Even I learned something new. We were told by Paul Krugman that growing physical inventories of oil did not exist so I just assumed the oil producers were keeping the oil in the ground at these prices. He appears to be wrong.
Hey Pyrrho, where do you typically go to get such reasonable commentary on commodities?
About Peak Oil, I spotted this in an interview with F. William Engdahl in the latest Acres USA:
Now, I don't know if he's onto something here, or is competely crackers, but I always thought the dinosaur bones explanation was odd. When plants and animals die, their bodies decompose gradually, returning to the earth from whence they came. Why would there be a huge pile of dead plants and animals in the first place? It's an interesting theory, anyway. Unfortunately, he goes on to claim (essentially) that we aren't pumping all this oil because of a world-wide conspiracy to keep oil prices up, and I have a harder time buying that.
Mhoram: "[W]here do you typically go to get such reasonable commentary on commodities?"
That's precisely the problem! I usually have to piece things together out of scraps taken from various articles and reports. This is what you do when you're ahead of the curve ;-)

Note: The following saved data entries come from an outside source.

(* ===== verification/Coding.v ===== *)
(** * Integer and string encodings (rocksdb [util/coding.h], [coding_lean.h], [coding.cc])

    Fixed-width little-endian integers, variable-length integers in groups of
    seven bits, and length-prefixed strings.  A writer appends to a string; a
    reader takes the bytes from [p] to [limit] and returns the value and what is
    left ([None]: [nullptr] or [false]). *)
From S2P Require Import Prelude Bitfield Slice.
Local Open Scope Z_scope.

Definition kMaxVarint64Length : nat := 10.

(** ** Fixed width; [kLittleEndian] is the byte order of the host *)
Definition byte_of (v k : Z) : byte := z2b (Z.land (Z.shiftr v k) 0xff).
Definition EncodeFixed16 (kLittleEndian : bool) (v : Z) : bytes :=
  if kLittleEndian then le_split 2 v else [byte_of v 0; byte_of v 8].
Definition EncodeFixed32 (kLittleEndian : bool) (v : Z) : bytes :=
  if kLittleEndian then le_split 4 v else [byte_of v 0; byte_of v 8; byte_of v 16; byte_of v 24].
Definition EncodeFixed64 (kLittleEndian : bool) (v : Z) : bytes :=
  if kLittleEndian then le_split 8 v
  else [byte_of v 0; byte_of v 8; byte_of v 16; byte_of v 24; byte_of v 32; byte_of v 40; byte_of v 48; byte_of v 56].

(** A byte of the buffer; [ptr] has enough bytes. *)
Definition at_ (ptr : bytes) (i : nat) : Z := match ptr !! i with Some b => b2z b | None => 0 end.
Definition DecodeFixed16 (kLittleEndian : bool) (ptr : bytes) : Z :=
  if kLittleEndian then le_combine (take 2 ptr) else Z.lor (at_ ptr 0) (Z.shiftl (at_ ptr 1) 8).
Definition DecodeFixed32 (kLittleEndian : bool) (ptr : bytes) : Z :=
  if kLittleEndian then le_combine (take 4 ptr)
  else Z.lor (Z.lor (Z.lor (at_ ptr 0) (Z.shiftl (at_ ptr 1) 8)) (Z.shiftl (at_ ptr 2) 16)) (Z.shiftl (at_ ptr 3) 24).
Definition DecodeFixed64 (kLittleEndian : bool) (ptr : bytes) : Z :=
  if kLittleEndian then le_combine (take 8 ptr)
  else
    let lo := DecodeFixed32 kLittleEndian ptr in
    let hi := DecodeFixed32 kLittleEndian (drop 4 ptr) in
    Z.lor (Z.shiftl hi 32) lo.

(** On x86 from here on. *)
Definition PutFixed16 (dst : bytes) (v : Z) : bytes := dst ++ EncodeFixed16 true v.
Definition PutFixed32 (dst : bytes) (v : Z) : bytes := dst ++ EncodeFixed32 true v.
Definition PutFixed64 (dst : bytes) (v : Z) : bytes := dst ++ EncodeFixed64 true v.
Definition GetFixed16 (input : bytes) : option (Z * bytes) :=
  if (length input <? 2)%nat then None else Some (DecodeFixed16 true input, drop 2 input).
Definition GetFixed32 (input : bytes) : option (Z * bytes) :=
  if (length input <? 4)%nat then None else Some (DecodeFixed32 true input, drop 4 input).
Definition GetFixed64 (input : bytes) : option (Z * bytes) :=
  if (length input <? 8)%nat then None else Some (DecodeFixed64 true input, drop 8 input).

(** ** Variable length *)
(** The unrolled encoder of 32-bit values. *)
Definition EncodeVarint32 (v : Z) : bytes :=
  let B := 128 in
  if v <? Z.shiftl 1 7 then [z2b v]
  else if v <? Z.shiftl 1 14 then [z2b (Z.lor v B); z2b (Z.shiftr v 7)]
  else if v <? Z.shiftl 1 21 then [z2b (Z.lor v B); z2b (Z.lor (Z.shiftr v 7) B); z2b (Z.shiftr v 14)]
  else if v <? Z.shiftl 1 28 then
    [z2b (Z.lor v B); z2b (Z.lor (Z.shiftr v 7) B); z2b (Z.lor (Z.shiftr v 14) B); z2b (Z.shiftr v 21)]
  else
    [z2b (Z.lor v B); z2b (Z.lor (Z.shiftr v 7) B); z2b (Z.lor (Z.shiftr v 14) B); z2b (Z.lor (Z.shiftr v 21) B);
     z2b (Z.shiftr v 28)].

Fixpoint encode_loop (fuel : nat) (v : Z) : res bytes :=
  match fuel with
  | O => Fail OutOfFuel
  | S fuel =>
      if 128 <=? v then
        let* l := encode_loop fuel (Z.shiftr v 7) in
        Ok (z2b (Z.lor (Z.land v (128 - 1)) 128) :: l)
      else Ok [z2b v]
  end.
(** Ten rounds are enough for 64 bits. *)
Definition EncodeVarint64 (v : Z) : res bytes := encode_loop 10 v.

Fixpoint length_loop (fuel : nat) (v len : Z) : res Z :=
  match fuel with
  | O => Fail OutOfFuel
  | S fuel => if 128 <=? v then length_loop fuel (Z.shiftr v 7) (u16 (len + 1)) else Ok len
  end.
Definition VarintLength (v : Z) : res Z := length_loop 10 v 1.
(* ===== verification/DbFormat.v ===== *)
(** * Internal keys (rocksdb [db/dbformat.h], [dbformat.cc], [lookup_key.h])

    A user key followed by eight bytes that pack a sequence number and a value
    type.  Keys are ordered by user key, then by decreasing sequence number, then
    by decreasing type.  [SequenceNumber] and [ValueType] are the numbers the code
    stores, since a type read from a file can be any byte. *)
From S2P Require Import Prelude Bitfield Slice Coding Comparator.
Local Open Scope Z_scope.

(** ** Value types *)
Definition kTypeDeletion : Z := 0x0.
Definition kTypeValue : Z := 0x1.
Definition kTypeMerge : Z := 0x2.
Definition kTypeSingleDeletion : Z := 0x7.
Definition kTypeRangeDeletion : Z := 0xF.
Definition kTypeBlobIndex : Z := 0x11.
Definition kTypeDeletionWithTimestamp : Z := 0x14.
Definition kTypeWideColumnEntity : Z := 0x16.
Definition kTypeValuePreferredSeqno : Z := 0x18.
Definition kTypeMaxValid : Z := 0x1A.
Definition kMaxValue : Z := 0x7F.

Definition IsValueType (t : Z) : bool :=
  (t <=? kTypeMerge) || (kTypeSingleDeletion =? t) || (kTypeBlobIndex =? t) || (kTypeDeletionWithTimestamp =? t) ||
  (kTypeWideColumnEntity =? t) || (kTypeValuePreferredSeqno =? t).
Definition IsExtendedValueType (t : Z) : bool := IsValueType t || (t =? kTypeRangeDeletion) || (t =? kTypeMaxValid).

Definition kValueTypeForSeek : Z := kTypeValuePreferredSeqno.
Definition kValueTypeForSeekForPrev : Z := kTypeDeletion.

Inductive EntryType :=
  | kEntryPut | kEntryDelete | kEntrySingleDelete | kEntryMerge | kEntryRangeDeletion | kEntryBlobIndex
  | kEntryDeleteWithTimestamp | kEntryWideColumnEntity | kEntryTimedPut | kEntryOther.
Definition GetEntryType (value_type : Z) : EntryType :=
  if value_type =? kTypeValue then kEntryPut
  else if value_type =? kTypeDeletion then kEntryDelete
  else if value_type =? kTypeDeletionWithTimestamp then kEntryDeleteWithTimestamp
  else if value_type =? kTypeSingleDeletion then kEntrySingleDelete
  else if value_type =? kTypeMerge then kEntryMerge
  else if value_type =? kTypeRangeDeletion then kEntryRangeDeletion
  else if value_type =? kTypeBlobIndex then kEntryBlobIndex
  else if value_type =? kTypeWideColumnEntity then kEntryWideColumnEntity
  else if value_type =? kTypeValuePreferredSeqno then kEntryTimedPut
  else kEntryOther.

(** ** Packing *)
Definition kMaxSequenceNumber : Z := Z.shiftl 0x1 56 - 1.
Definition kDisableGlobalSequenceNumber : Z := 2 ^ 64 - 1.
Definition kNumInternalBytes : nat := 8.

Record ParsedInternalKey := mkParsed { user_key : bytes; sequence : Z; type : Z }.

Definition InternalKeyEncodingLength (key : ParsedInternalKey) : nat := length (user_key key) + kNumInternalBytes.

(** [(seq << 8) | t] in 64 bits. *)
Definition pack (seq t : Z) : Z := Z.lor (u64 (Z.shiftl seq 8)) t.
Definition PackSequenceAndType (seq t : Z) : res Z :=
  let* _ := assert_ (seq <=? kMaxSequenceNumber) in
  let* _ := assert_ (IsExtendedValueType t || (t =? kTypeMaxValid)) in
  Ok (pack seq t).
Definition UnPackSequenceAndType (packed : Z) : Z * Z := (Z.shiftr packed 8, Z.land packed 0xff).

(** [SetTimestamp] overwrites the bytes the user key refers to. *)
Definition SetTimestamp (k : ParsedInternalKey) (ts : bytes) : res ParsedInternalKey :=
  let* _ := assert_ (length ts <=? length (user_key k))%nat in
  Ok (mkParsed (take (length (user_key k) - length ts) (user_key k) ++ ts) (sequence k) (type k)).
Definition GetTimestamp (k : ParsedInternalKey) (ts_sz : nat) : res bytes :=
  let* _ := assert_ (ts_sz <=? length (user_key k))%nat in
  Ok (drop (length (user_key k) - ts_sz) (user_key k)).

(** ** Appending keys *)
Definition AppendInternalKey (result : bytes) (key : ParsedInternalKey) : res bytes :=
  let* p := PackSequenceAndType (sequence key) (type key) in
  Ok (PutFixed64 (result ++ user_key key) p).
Definition AppendInternalKeyWithDifferentTimestamp (result : bytes) (key : ParsedInternalKey) (ts : bytes) : res bytes :=
  let* _ := assert_ (length ts <=? length (user_key key))%nat in
  let result := result ++ take (length (user_key key) - length ts) (user_key key) ++ ts in
  let* p := PackSequenceAndType (sequence key) (type key) in
  Ok (PutFixed64 result p).
Definition AppendUserKeyWithDifferentTimestamp (result key ts : bytes) : res bytes :=
  let* _ := assert_ (length ts <=? length key)%nat in
  Ok (result ++ take (length key - length ts) key ++ ts).
Definition AppendInternalKeyFooter (result : bytes) (s t : Z) : res bytes :=
  let* p := PackSequenceAndType s t in Ok (PutFixed64 result p).
(** All but the order of [k] and its parent; all but that of [k] and its children. *)
Definition up_inv (d : list T) (k : nat) : Prop :=
  (∀ i, 0 < i → i ≠ k → ordered d i) ∧
  ∀ i x y, 0 < k → 0 < i → get_parent i = k → d !! get_parent k = Some x → d !! i = Some y → ge x y.
Definition down_inv (d : list T) (k : nat) : Prop :=
  (∀ i, 0 < i → get_parent i ≠ k → ordered d i) ∧
  ∀ i x y, 0 < k → 0 < i → get_parent i = k → d !! get_parent k = Some x → d !! i = Some y → ge x y.

Lemma up_step d k x v :
  0 < k → d !! k = Some v → d !! get_parent k = Some x → ge v x → Forall P d → up_inv d k →
  up_inv (<[get_parent k := v]> (<[k := x]> d)) (get_parent k).
Proof.
  intros Hk Hv Hx Hge HP [Ho Hg]. pose proof (parent_lt k Hk) as Hpk. rewrite Forall_lookup in HP.
  assert (Hsib : ∀ i y, 0 < i → i ≠ k → get_parent i = get_parent k → d !! i = Some y → ge x y).
  { intros i y Hi Hik Hp Hy. eapply Ho; [exact Hi|done|by rewrite Hp|done]. }
  split.
  - intros i Hi Hne a b. rewrite !(swap_lookup d k (get_parent k) v x) by done. pose proof (parent_lt i Hi).
    destruct (decide (i = get_parent k)) as [|_]; [done|]. destruct (decide (get_parent i = get_parent k)) as [E|E].
    + intros [= <-]. destruct (decide (i = k)) as [->|]; [by intros [= <-]|]. intros Hb.
      eapply (ge_trans cmp_ v x b); eauto.
    + destruct (decide (i = k)) as [->|Hik]; [done|]. destruct (decide (get_parent i = k)) as [Hc|Hc].
      * intros [= <-] Hb. by eapply Hg.
      * by apply Ho.
  - intros i a b Hp0 Hi Hp. pose proof (parent_lt (get_parent k) Hp0). pose proof (parent_lt i Hi).
    rewrite !(swap_lookup d k (get_parent k) v x) by done.
    rewrite (decide_False (P := get_parent (get_parent k) = get_parent k)), (decide_False (P := get_parent (get_parent k) = k)) by lia. intros Ha.
    assert (Hax : ge a x) by (eapply (Ho (get_parent k)); [lia|lia|done|done]).
    rewrite decide_False by lia. destruct (decide (i = k)) as [->|]; [by intros [= <-]|]. intros Hb.
    eapply (ge_trans cmp_ a x b); eauto.
Qed.
Lemma root_moved s s2 D x tl cache :
  heaped s D → minHeap_ s = mkHeap (x :: tl) cache →
  (∀ it, it ≠ x → item_pk s2 it = item_pk s it ∧ (live s it → live s2 it)) →
  near_heap (live s2) (before s2) (x :: tl) cache ∧ NoDup (x :: tl) ∧ D x ∧
  ∀ it, it ∈ tl ↔ is_Some (item_pk s2 it) ∧ D it ∧ it ≠ x.
Proof.
  intros Hh Eh Hsame. pose proof (hp_nodup _ _ Hh) as Hnd. rewrite Eh in Hnd. pose proof Hnd as [Hni _]%NoDup_cons.
  assert (Hmem : ∀ it, it ∈ x :: tl ↔ is_Some (item_pk s it) ∧ D it) by (intros it; by rewrite <-(hp_members _ _ Hh), Eh).
  split; [|split; [done|split; [apply (Hmem x); by left|]]].
  - eapply root_changed; [exact Hh|exact Eh|]. intros it Hit. apply Hsame. congruence.
  - intros it. split.
    + intros Hit. assert (it ≠ x) by congruence. rewrite (proj1 (Hsame it ltac:(done))).
      destruct (proj1 (Hmem it) (list_elem_of_further _ _ _ Hit)). done.
    + intros (H1 & H2 & H3). rewrite (proj1 (Hsame it H3)) in H1. destruct (proj1 (elem_of_cons _ _ _) (proj2 (Hmem it) (conj H1 H2))); done.
Qed.

Lemma set_slot_other s i o it :
  it ≠ DELETE_RANGE_START i → item_pk (set_slot s i o) it = item_pk s it ∧ (live s it → live (set_slot s i o) it) ∧
  ∀ k, live (set_slot s i o) it → live (set_str (set_slot s i o) i k) it.
Proof.
  intros Hne. assert (Ho : ∀ j, it = DELETE_RANGE_START j → <[i := o]> (range_tombstone_iters_ s) !! j = range_tombstone_iters_ s !! j)
    by (intros j ->; apply list_lookup_insert_ne; congruence).
  assert (Hpk : item_pk (set_slot s i o) it = item_pk s it) by (destruct it as [j|j]; [done|]; simpl; by rewrite (Ho j)).
  split_and!; [done| |].
  - intros (k & H1 & H2 & H3 & H4). exists k. rewrite Hpk. split_and!; try done. destruct it as [j|j]; [done|]. simpl in *. by rewrite (Ho j).
  - intros k (kk & H1 & H2 & H3 & H4). exists kk. split_and!; try done. destruct it as [j|j]; [done|]. simpl in *.
    rewrite list_lookup_insert_ne by congruence. done.
Qed.

(** The tombstone iterator at the top moves to its next start key. *)
Lemma advance_tomb_spec s i tl cache r k l :
  heaped s anyItem → runs_ok s → minHeap_ s = mkHeap (DELETE_RANGE_START i :: tl) cache →
  range_tombstone_iters_ s !! i = Some (Some r) → starts r = k :: l →
  ∃ s', advance_tomb s i = Ok s' ∧
    heaped s' anyItem ∧ runs_ok s' ∧ starts (rd_next r) = l ∧ children_ s' = children_ s ∧
    range_tombstone_iters_ s' = <[i := Some (rd_next r)]> (range_tombstone_iters_ s) ∧ status_ s' = status_ s.
Proof.
  intros Hh Hr Eh Ho Hs. pose proof (lookup_lt_Some _ _ _ Ho) as Hlt. rewrite (hp_slots _ _ Hh) in Hlt.
  unfold advance_tomb, slot. rewrite Ho. cbn [deref res_bind]. rewrite bool_decide_eq_true_2 by done. cbn [assert_ res_bind deref].
  destruct (lookup_lt_is_Some_2 _ _ Hlt) as [w Hw]. destruct (Hr _ _ _ Hw Ho) as [Hwok Hrun].
  destruct (tomb_next _ _ _ _ Hrun Hs) as [Hl Hrun']. pose proof (run_rd_ok _ _ Hrun') as Hrd. set (s1 := set_slot s i (Some (rd_next r))).
  assert (Hruns : runs_ok s1).
  { intros j w' o'. simpl. rewrite list_lookup_insert_Some. intros Hj [(-> & <- & _)|[? Hj']]; [|by eapply Hr]. by simplify_eq. }
  assert (Hlens : length (range_tombstone_iters_ s1) = length (children_ s)) by (simpl; rewrite length_insert; apply Hh).
  assert (Ho1 : range_tombstone_iters_ s1 !! i = Some (Some (rd_next r))) by (apply list_lookup_insert_eq; by rewrite (hp_slots _ _ Hh)).
  destruct l as [|k' l'].
  - replace (rd_valid (rd_next r)) with false by (symmetry; destruct (rd_valid _) eqn:E; [|done]; by apply valid_starts in E).
    destruct (root_moved s s1 _ _ _ _ Hh Eh) as (Hnear & Hnd & _ & Hmem); [intros it Hne; destruct (set_slot_other s i (Some (rd_next r)) it Hne); tauto|].
    destruct (pop_root s1 _ _ _ Eh Hnear) as (h & Hpop & Hv & Hperm). cbn zeta. rewrite Hpop. eexists. split; [done|]. split_and!; try done.
    split; [apply Hh|done|done|cbn; rewrite Hperm; by apply NoDup_cons in Hnd as [_ ?]|].
    intros it. cbn [set_heap minHeap_]. rewrite Hperm, Hmem. change (item_pk (set_heap _ h) it) with (item_pk s1 it). split; [tauto|].
    intros [H1 H2]. split_and!; try done. intros ->. simpl in Ho1, H1. rewrite Ho1 in H1. simpl in H1. rewrite Hl in H1. by destruct H1.
  - rewrite (proj2 (valid_starts _ Hrd)) by (by rewrite Hl). destruct (head_starts _ _ _ Hrd Hl) as (-> & Hvk & _).
    unfold SetTombstoneForCompaction. rewrite append_encoded by done. cbn [app res_bind]. set (s2 := set_str s1 i (encoded k')).
    destruct (root_moved s s2 _ _ _ _ Hh Eh) as (Hnear & Hnd & _ & Hmem); [intros it Hne; destruct (set_slot_other s i (Some (rd_next r)) it Hne) as (E1 & E2 & E3); split; [exact E1|intros Hli; exact (E3 _ (E2 Hli))]|].
    assert (Hlive : live s2 (DELETE_RANGE_START i)).
    { eapply live_tomb; [exact Ho1|done|done|]. apply list_lookup_insert_eq. simpl. by rewrite (hp_strs _ _ Hh). }
    destruct (replace_root s2 _ _ _ Eh Hnear Hlive) as (h & Hrep & Hv & Hperm). rewrite Hrep. eexists. split; [done|]. split_and!; try done.
    split; [simpl; rewrite length_insert; apply Hh|done|done|cbn; by rewrite Hperm|].
    intros it. cbn [set_heap minHeap_]. rewrite Hperm, elem_of_cons, Hmem. change (item_pk (set_heap _ h) it) with (item_pk s2 it).
    destruct Hlive as (kk & Hkk & _). split; [intros [->|?]; [split; [by exists kk|done]|tauto]|].
    intros [H1 H2]. destruct (decide (it = DELETE_RANGE_START i)); tauto.
Qed.

(** ** Reading the stream *)
(** Between operations: the heap is complete, its top is current and visible. *)
Definition ready s : Prop := heaped s anyItem ∧ runs_ok s ∧ visible_top s ∧ current_ s = head (data_ (minHeap_ s)).

Lemma finish_spec fuel s :
  heaped s anyItem → runs_ok s → (npoints s < fuel)%nat →
  ∃ s', finish fuel s = Ok s' ∧ ready s' ∧ contents s ≡ₚ contents s' ∧ (npoints s' ≤ npoints s)%nat ∧ (status_ s' = None → status_ s = None).
Proof.
  intros Hh Hr Hf. destruct (FindNextVisibleKey_spec fuel s Hh Hr Hf) as (s1 & Hfind & Hh1 & Hr1 & Hc & Hv & Hn & Hs).
  unfold finish. rewrite Hfind. cbn [res_bind].
  assert (Hcf : CurrentForward s1 = Ok (head (data_ (minHeap_ s1)))) by (unfold CurrentForward, empty, top; by destruct (minHeap_ s1) as [[|x tl] ?]).
  rewrite Hcf. cbn [res_bind]. eexists. split; [done|]. split; [|done]. by destruct Hh1.
Qed.

(** Every key left in a run is at or after the key of some item of the heap. *)
Lemma contents_covered s e :
  heaped s anyItem → runs_ok s → e ∈ contents s → ∃ it k, it ∈ data_ (minHeap_ s) ∧ item_pk s it = Some k ∧ key_le k e.1.1.
Proof.
  intros Hh Hr He. unfold contents in He. apply list_elem_of_In, in_concat in He as (l & Hl & He).
  apply list_elem_of_In, list_elem_of_fmap in Hl as ([c o] & -> & Hrun). apply list_elem_of_In in He.
  apply list_elem_of_lookup_1 in Hrun as (i & Hi). unfold runs in Hi. rewrite lookup_zip_with in Hi.
  destruct (children_ s !! i) as [w|] eqn:Hw; [|done]. destruct (range_tombstone_iters_ s !! i) as [o'|] eqn:Ho; [|done].
  simpl in Hi. injection Hi as <- ->. destruct (Hr _ _ _ Hw Ho) as [Hwok Hrun].
  assert (Hmem : ∀ it k, item_pk s it = Some k → it ∈ data_ (minHeap_ s)) by (intros it k Hk; apply (hp_members _ _ Hh); split; [by exists k|done]).
  assert (Hpoint : ∀ p, p ∈ points (iter_ w) → ∃ k, item_pk s (ITERATOR i) = Some k ∧ key_le k p.1.1).
  { intros p Hp. destruct (points (iter_ w)) as [|[k b] l] eqn:Hps; [by apply not_elem_of_nil in Hp|]. exists k.1. simpl. rewrite Hw. simpl. rewrite Hps.
    split; [done|]. apply elem_of_cons in Hp as [->|Hp]; [by rewrite CompareParsed_refl|].
    destruct (head_points _ _ _ _ (proj1 Hwok) Hps) as (_ & _ & _ & Hall). by apply (proj1 (Forall_forall _ _) Hall p). }
  unfold run_contents in He. simpl in He. rewrite !elem_of_app in He. destruct He as [He|[He|He]].
  - apply list_elem_of_filter in He as [_ Hp]. destruct (Hpoint e Hp) as (k & Hk & Hle). by exists (ITERATOR i), k; eauto.
  - apply list_elem_of_fmap in He as (e' & -> & He). cbn [tomb_start fst]. destruct o as [r|]; [|by apply not_elem_of_nil in He]. simpl in He. destruct (starts r) as [|k l] eqn:Hs; [by apply not_elem_of_nil in He|].
    assert (Hk : item_pk s (DELETE_RANGE_START i) = Some k) by (simpl; rewrite Ho; simpl; by rewrite Hs).
    exists (DELETE_RANGE_START i), k. split_and!; [by eapply Hmem|done|]. apply elem_of_cons in He as [->|He]; [by rewrite CompareParsed_refl|].
    destruct (head_starts _ _ _ (run_rd_ok _ _ Hrun) Hs) as (_ & _ & Hall). by apply (proj1 (Forall_forall _ _) Hall e').
  - apply list_elem_of_fmap in He as (e' & -> & He). cbn [tomb_start fst]. destruct (pending_bound _ _ _ Hrun He) as (p & Hp & Hle). destruct (Hpoint _ Hp) as (k & Hk & Hle'). exists (ITERATOR i), k.
    split_and!; [by eapply Hmem|done|]. by eapply CompareParsed_trans.
Qed.

Lemma heap_empty_contents s : heaped s anyItem → runs_ok s → data_ (minHeap_ s) = [] → contents s = [].
Proof.
  intros Hh Hr He. destruct (contents s) as [|e l] eqn:E; [done|].
  destruct (contents_covered s e Hh Hr) as (it & k & Hit & _); [rewrite E; by left|]. rewrite He in Hit. by apply not_elem_of_nil in Hit.
Qed.
Lemma top_min s x tl cache k :
  heaped s anyItem → runs_ok s → minHeap_ s = mkHeap (x :: tl) cache → item_pk s x = Some k → Forall (λ e, key_le k e.1.1) (contents s).
Proof.
  intros Hh Hr Eh Hk. apply Forall_forall. intros e He. destruct (contents_covered s e Hh Hr He) as (it & k' & Hit & Hk' & Hle).
  destruct (heap_top _ _ _ _ _ Hh Eh) as [_ Hb]. rewrite Eh in Hit. eapply CompareParsed_trans; [by eapply (Hb it)|done].
Qed.

(** What an item stands for in the stream. *)
Definition item_entry s it : option (ParsedInternalKey * bytes * bool) :=
  match it with
  | ITERATOR i => w ← children_ s !! i; head (points (iter_ w))
  | DELETE_RANGE_START i => o ← range_tombstone_iters_ s !! i; tomb_start <$> head (slot_starts o)
  end.
Lemma item_entry_pk s it k : item_pk s it = Some k → ∃ e, item_entry s it = Some e ∧ e.1.1 = k.
Proof.
  destruct it as [i|i]; simpl.
  - destruct (children_ s !! i) as [w|]; [|done]. simpl. destruct (head (points (iter_ w))) as [e|]; [|done]. intros [= <-]. by exists e.
  - destruct (range_tombstone_iters_ s !! i) as [o|]; [|done]. simpl. destruct (head (slot_starts o)) as [k'|]; [|done]. intros [= <-]. by eexists.
Qed.
(** The current item moves on: its entry leaves the contents. *)
Lemma advance_spec s x tl cache e :
  heaped s anyItem → runs_ok s → visible_top s → minHeap_ s = mkHeap (x :: tl) cache → item_entry s x = Some e →
  ∃ s1, advance s x = Ok s1 ∧ heaped s1 anyItem ∧ runs_ok s1 ∧ contents s ≡ₚ e :: contents s1 ∧ (npoints s1 ≤ npoints s)%nat ∧
    (status_ s1 = None → status_ s = None).
Proof.
  intros Hh Hr Hvis Eh Hk. destruct (heap_top _ _ _ _ _ Hh Eh) as [Hlive Hb]. destruct x as [i|i]; cbn [advance].
  - destruct (member_child s i Hlive) as (w & k & b & l & Hw & Hp & _). simpl in Hk. rewrite Hw in Hk. simpl in Hk. rewrite Hp in Hk. injection Hk as <-. destruct (slot_of _ _ _ _ Hh Hw) as [o Ho].
    destruct (Hr _ _ _ Hw Ho) as [[Hit _] _]. destruct (head_points _ _ _ _ Hit Hp) as (_ & Hsent & _).
    rewrite (Hvis i tl w) in Hsent; [|by rewrite Eh|done]. subst b.
    destruct (advance_child_spec _ _ _ _ _ _ _ _ _ _ Hh Hr Eh Hw Ho Hp ltac:(done)) as (w' & o' & st & h & -> & Hh' & Hr' & Hp' & Hst & -> & Hpe).
    destruct (runs_moved s i w o w' o st h [(k, false)] Hw Ho) as [Hc Hn]; [unfold run_contents; simpl; rewrite Hp, filter_cons_True by done; by rewrite Hp', Hpe|].
    eexists. split; [done|]. split_and!; try done; [|rewrite Hp, Hp' in Hn; simpl in Hn; lia].
    eapply heaped_iff; [exact Hh'|]. intros it _. by unfold anyItem.
  - simpl in Hk. destruct (range_tombstone_iters_ s !! i) as [[r|]|] eqn:Ho; [|done..]. simpl in Hk. destruct (starts r) as [|k l] eqn:Hs; [done|].
    injection Hk as <-. destruct (advance_tomb_spec _ _ _ _ _ _ _ Hh Hr Eh Ho Hs) as (s1 & -> & Hh1 & Hr1 & Hl & Hch & Hsl & Hst).
    destruct (lookup_lt_is_Some_2 (children_ s) i) as [w Hw]; [rewrite <-(hp_slots _ _ Hh); by eapply lookup_lt_Some|].
    assert (Hruns : runs s1 = <[i := (iter_ w, Some (rd_next r))]> (runs s)).
    { unfold runs. rewrite Hch, Hsl. rewrite <-(list_insert_id (children_ s) i w Hw) at 1. by rewrite <-insert_zip_with. }
    pose proof (runs_lookup _ _ _ _ Hw Ho) as Hrl. exists s1. split_and!; try done; [..|by rewrite Hst].
    + unfold contents. rewrite Hruns. apply (concat_insert _ _ _ (iter_ w, Some r) _ [tomb_start k]); [done|]. unfold run_contents. simpl. rewrite Hs, Hl.
      cbn [fmap list_fmap app]. symmetry. apply Permutation_middle.
    + unfold npoints. rewrite Hruns. pose proof (sum_insert (λ run : C * option R, length (points run.1)) _ _ _ (iter_ w, Some (rd_next r)) Hrl) as Hsum.
      simpl in Hsum. lia.
Qed.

Let me make two things clear:
[1] I am convinced adherent of the Peak Oil theory, but
[2] I believe there is a more "parsimonious" explanation for recent events in the oil market: financial speculation.
The peak may well be nigh.
Mhoram, yep, Engdahl is competely crackers.
I personally do not see any relief in the near future for the spike in the price we pay at the pump as long as we have politician's who are premitted to gain in the sale of gas and almost a form of racketeering in its utmost defined status.
Until America wakes up to the truth's of who is making the money and demand's an immediate hault to such practices...the only thing we are going to be able to count on is the price of gas continuing to rise!